Most of what passes for management of IT infrastructure often amounts to little more than a Word document describing how a system is configured. HashiCorp developed Terraform to enable IT organizations to programmatically manage IT infrastructure. Now the company is taking that concept a step further with the release of Terraform Enterprise, a collaboration application that can be employed to programmatically manage IT infrastructure without requiring IT administrators to know how to program.
HashiCorp co-CTO Armon Dadgar says Terraform provides an application that makes its Sentinel policy management framework more accessible. Previously, use of Terraform and Sentinel were limited largely to developers looking for a common way to manage infrastructure as code. But Dadgar says customer requests made it clear there was also demand for a collaboration application that did not require any programming skills to employ.
Terraform Enterprise includes Workspaces, a set of modules that that can be delegated to separate teams. Dadgar says Workspaces are roughly equivalent to Git repositories that have access controls for each IT team, using a secure access markup language (SAML) that comes with built-in encryption.
In addition, Terraform Enterprise exposes an application programming interface (API) that can be invoked for integration with existing tooling or application delivery pipelines. Dadgar says with the rise of multiple clouds in an organization, it’s now only a matter of time before existing approaches to managing IT infrastructure simple become obsolete. Pressure from developers to increase the amount of time it takes to provision and update IT infrastructure is only going to increase, says Dadgar.

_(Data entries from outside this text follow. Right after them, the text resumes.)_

(* ===== verification/RealPoint.v ===== *)
(** * The production mount seam (internal/mounter: realpoint.go, directmount.go,
      xattr_enotsup.go, teardown.go, realpoint_unsupported.go)

    One live point: its mount sequence, the readiness poll, and the guarded
    teardown.  rclone's mountlib and go-fuse are the class arguments below; the
    poll is driven by the observations it makes, one record per iteration. *)
From Stdlib Require Import Ascii String.
From stdpp Require Import base list strings numbers gmap.
From S2P Require Import Prelude GoErrors GoPath BrokerErrors Regex MountCfg Orchestrator Guards MountOptions.
Local Open Scope Z_scope.

Definition time_Millisecond : Z := 1000000.
Definition writebackDrainTimeout : Z := 120 * time_Second.
Definition unmountDetachGrace : Z := 3 * time_Second.
Definition waitMountReadyTimeout : Z := 30 * time_Second.

(** ** Construction *)

(** [newRealPointMounter]: [has_fn] says whether the mount function is there;
    the stub of an unsupported platform has none. *)
Definition newRealPointMounter (has_fn : bool) : option error :=
  if has_fn then None else Some (ESent errMountMethodUnavailable).

Definition defaultRealSeam (supported : bool) : option error :=
  if supported then newRealPointMounter true else Some (ESent errMountMethodUnavailable).

(** ** doUnmount *)

(** The calls a point makes on its mount during teardown. *)
Inductive teardown_call : Type :=
| WaitForWriters (timeout : Z)
| FlushDirCache
| Unmount.

(** A live point.  [rp_done] is the sync.Once together with the cached
    result; [rp_has_vfs] is [mp.VFS != nil]. *)
Record realPoint := mkReal {
  rp_dest : string; rp_has_vfs : bool; rp_detachGrace : Z; rp_done : option (option error) }.

(** What mp.Unmount does within a time window: its result and after how long,
    or never. *)
Inductive detach : Type :=
| DetachAfter (t : Z) (err : option error)
| DetachNever.

Definition doUnmount (p : realPoint) (d : detach) : option error * list teardown_call * realPoint :=
  match rp_done p with
  | Some err => (err, [], p)
  | None =>
      let drain := if rp_has_vfs p then [WaitForWriters writebackDrainTimeout; FlushDirCache] else [] in
      let grace := if rp_detachGrace p =? 0 then unmountDetachGrace else rp_detachGrace p in
      let err := match d with
                 | DetachAfter t e => if t <? grace then e else Some (ESent errDetachDidNotReturn)
                 | DetachNever => Some (ESent errDetachDidNotReturn)
                 end in
      (err, drain ++ [Unmount], mkReal (rp_dest p) (rp_has_vfs p) (rp_detachGrace p) (Some err))
  end.

(** realPointMounter.unmount on one of its own points. *)
Definition unmount (p : realPoint) (d : detach) : option error * list teardown_call * realPoint :=
  let '(err, calls, p') := doUnmount p d in
  match err with
  | Some e => if errors_Is e errDetachDidNotReturn then (None, calls, p') else (Some e, calls, p')
  | None => (None, calls, p')
  end.

(** Several teardown requests on one point, in the order the Once admits
    them. *)
Fixpoint unmounts (p : realPoint) (ds : list detach) : list (option error) * list teardown_call :=
  match ds with
  | [] => ([], [])
  | d :: ds' =>
      let '(err, calls, p') := unmount p d in
      let '(errs, calls') := unmounts p' ds' in (err :: errs, calls ++ calls')
  end.

Definition fresh_point (dest : string) (has_vfs : bool) : realPoint := mkReal dest has_vfs 0 None.

Lemma unmounts_done p err ds : rp_done p = Some err →
  ∃ r, unmounts p ds = (replicate (length ds) r, []) ∧ ∀ d, unmount p d = (r, [], p).
Proof.
  intros Hd.
  assert (∃ r, ∀ d, unmount p d = (r, [], p)) as [r Hr].
  { unfold unmount, doUnmount. rewrite Hd.
    destruct err as [e|]; [destruct (errors_Is e errDetachDidNotReturn)|]; eexists; intros; reflexivity. }
  exists r. split; [|done].
  induction ds as [|d ds IH]; [done|]. simpl. rewrite Hr, IH. done.
Qed.

(** Teardown of a point happens once, drains first, and is bounded.
    However many times and with whatever kernel behaviour unmount is requested,
    the point is unmounted exactly once, after the write-back drain (bounded by
    120 s) and the cache flush when there is a VFS; every request reports the
    same result; and a kernel detach that does not return within the 3 s grace
    counts as success. *)
Theorem unmount_once (dest : string) (has_vfs : bool) (d : detach) (ds : list detach) :
  ∃ r, unmounts (fresh_point dest has_vfs) (d :: ds) =
    (replicate (length (d :: ds)) r,
     (if has_vfs then [WaitForWriters (120 * time_Second); FlushDirCache] else []) ++ [Unmount]) ∧
    match d with
    | DetachNever => r = None
    | DetachAfter t e =>
        if t <? 3 * time_Second then
          match e with Some err => errors_Is err errDetachDidNotReturn = false → r = Some err | None => r = None end
        else r = None
    end.
Proof.
  simpl. unfold unmount at 1, doUnmount. simpl rp_done. cbv iota.
  set (err := match d with DetachAfter _ _ => _ | DetachNever => _ end).
  destruct (unmounts_done (mkReal dest has_vfs 0 (Some err)) err ds eq_refl) as (r & Hu & Hr).
  pose proof (Hr d) as Hd. unfold unmount, doUnmount in Hd. simpl in Hd.
  exists r. simpl rp_dest. simpl rp_has_vfs. simpl rp_detachGrace.
  assert (∀ calls p', (match err with
            | Some e => if errors_Is e errDetachDidNotReturn then (@None error, calls, p') else (Some e, calls, p')
            | None => (None, calls, p') end) = (r, calls : list teardown_call, p' : realPoint)) as Hres.
  { intros calls p'. destruct err as [e|]; [destruct (errors_Is e errDetachDidNotReturn)|]; by injection Hd as ->. }
  rewrite Hres, Hu, app_nil_r. split; [done|].
  subst err. simpl in *. unfold unmountDetachGrace in *.
  destruct d as [t e|]; [|by injection Hd as ->].
  destruct (t <? 3 * time_Second); [|by injection Hd as ->].
  destruct e as [e|]; [|by injection Hd as ->].
  intros He. rewrite He in Hd. by injection Hd as ->.
Qed.

(** ** The readiness poll *)

(** One iteration of waitReady: the clock and context at its start, what the
    two probes say, the clock at the deadline check, and whether the context
    ends during the pause. *)
Record poll := mkPoll {
  po_ctx_err : option error; po_CheckMountReady : option error; po_serves : bool;
  po_now : Z; po_ctx_done : option error }.

Definition err_wait (dest : string) (e : error) : error :=
  EErrorf "mount %q: wait for mount ready: %w" [AStr dest] [e].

HashiCorp is effectively trying to smooth over one of the more contentious aspects of DevOps. In theory, developers want more control over IT infrastructure largely because they often view internal IT teams as being too slow. To enable IT organizations to be more responsive, various APIs have been exposed that can be invoked using IT automation framework. Many of those frameworks, however, require programming skills that most IT administrators don’t possess. Many organizations also don’t want developers to be managing IT infrastructure when they could be devoting that time to writing and test applications. Dadgar says Terraform Enterprise provides a graphical user interface (GUI) through which all the benefits of managing infrastructure as code can be attained without having to teach administrators how to program, or allowing programmers to invoke IT infrastructure resources without any adult supervision.
HashiCorp is not the only provider of IT management frameworks trying to solve this issue. There are rival declarative frameworks for automating IT and many providers of the latest generation of software-defined infrastructure are embedding modern IT management frameworks within pre-integrated systems. But HashiCorp is one of the few vendors providing organizations with a dual approach using the same core underlying set of APIs. Rather than continuing to be at odds with one another, developers and IT administrators now could find it easier to collaborate using whatever approach to infrastructure as a code they best see fit.